**Stored data entries:**
(** A message is stored before anyone hears of it: from a connected author, a text that is
    not blank, short enough, in a channel with text that the author may view and write in, gets
    the next id, goes to the database, and only when that took it to the author (with its nonce)
    and to the channel's viewers; if the database fails the author alone is told; a text that
    breaks a rule costs at most one error to its author, and blank text costs nothing. *)
Theorem send_message_spec s client chan content reply_to nonce author :
  user s client = Some author ->
  let m := posted s author chan content reply_to in
  let s1 := (fresh_message_id s).2 in
  let outcome := run (send_message client chan content reply_to nonce) s in
  (trim content = [] -> outcome = Some (tt, s)) /\
  (trim content <> [] -> ~ postable s client chan content ->
     exists code detail, outcome = Some (tt, send s client (SError code detail))) /\
  (trim content <> [] -> postable s client chan content ->
     outcome = Some (tt, match store s with
       | None => publish s1 client m nonce
       | Some d =>
           let '(saved, d') := db_insert_message m d in
           let s2 := set_store (Some d') s1 in
           if saved then publish s2 client m nonce
           else send s2 client (SError Internal (lit "the server could not save that message, so it was not sent"))
       end)).
Proof.
  intros Hu m s1 outcome. unfold outcome, send_message. rewrite run_get, Hu. split_and!.
  - intros Ht. by rewrite Ht.
  - intros Ht Hno. apply is_empty_false in Ht. rewrite Ht, run_get. unfold postable in Hno.
    destruct (Z.ltb_spec (max_message_len (limits s)) (str_len content)); [do 2 eexists; reflexivity|].
    rewrite run_get. unfold channel. destruct (the_channels s !! chan) as [room|]; [|do 2 eexists; reflexivity].
    rewrite run_get. destruct (can s client chan VIEW_CHANNEL); simpl negb; cbv iota; [|do 2 eexists; reflexivity].
    destruct (has_text (ch_kind room)) eqn:Ht2; simpl negb; cbv iota; [|do 2 eexists; reflexivity].
    rewrite run_get. destruct (can s client chan SEND_MESSAGES); simpl negb; cbv iota; [|do 2 eexists; reflexivity].
    exfalso. apply Hno. split_and!; eauto.
  - intros Ht (Hlen & (room & Hr & Htext) & Hview & Hsend). apply is_empty_false in Ht. rewrite Ht, run_get.
    destruct (Z.ltb_spec (max_message_len (limits s)) (str_len content)); [lia|].
    rewrite run_get. unfold channel. rewrite Hr, run_get, Hview. simpl negb. cbv iota. rewrite Htext. simpl negb. cbv iota.
    rewrite run_get, Hsend. simpl negb. cbv iota.
    unfold post_message, build_message. rewrite run_call, run_get. cbn [fst snd fresh_message_id].
    fold (posted s author chan content reply_to). unfold has_store.
    change (store (set_inner _ s)) with (store s).
    destruct (store s) as [d|] eqn:Hd.
    + unfold store_exec. rewrite run_call. unfold store_step. cbn [store set_inner]. rewrite Hd.
      unfold m. destruct (db_insert_message _ d) as [[] d']; reflexivity.
    + reflexivity.
Qed.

**Action item:** Retype the entries above exactly, but only from the line containing "rewrite run_get. unfold channel. destruct" through the line containing "(str_len content)); [lia|].", both included.

**Response to this exercise:**
    rewrite run_get. unfold channel. destruct (the_channels s !! chan) as [room|]; [|do 2 eexists; reflexivity].
    rewrite run_get. destruct (can s client chan VIEW_CHANNEL); simpl negb; cbv iota; [|do 2 eexists; reflexivity].
    destruct (has_text (ch_kind room)) eqn:Ht2; simpl negb; cbv iota; [|do 2 eexists; reflexivity].
    rewrite run_get. destruct (can s client chan SEND_MESSAGES); simpl negb; cbv iota; [|do 2 eexists; reflexivity].
    exfalso. apply Hno. split_and!; eauto.
  - intros Ht (Hlen & (room & Hr & Htext) & Hview & Hsend). apply is_empty_false in Ht. rewrite Ht, run_get.
    destruct (Z.ltb_spec (max_message_len (limits s)) (str_len content)); [lia|].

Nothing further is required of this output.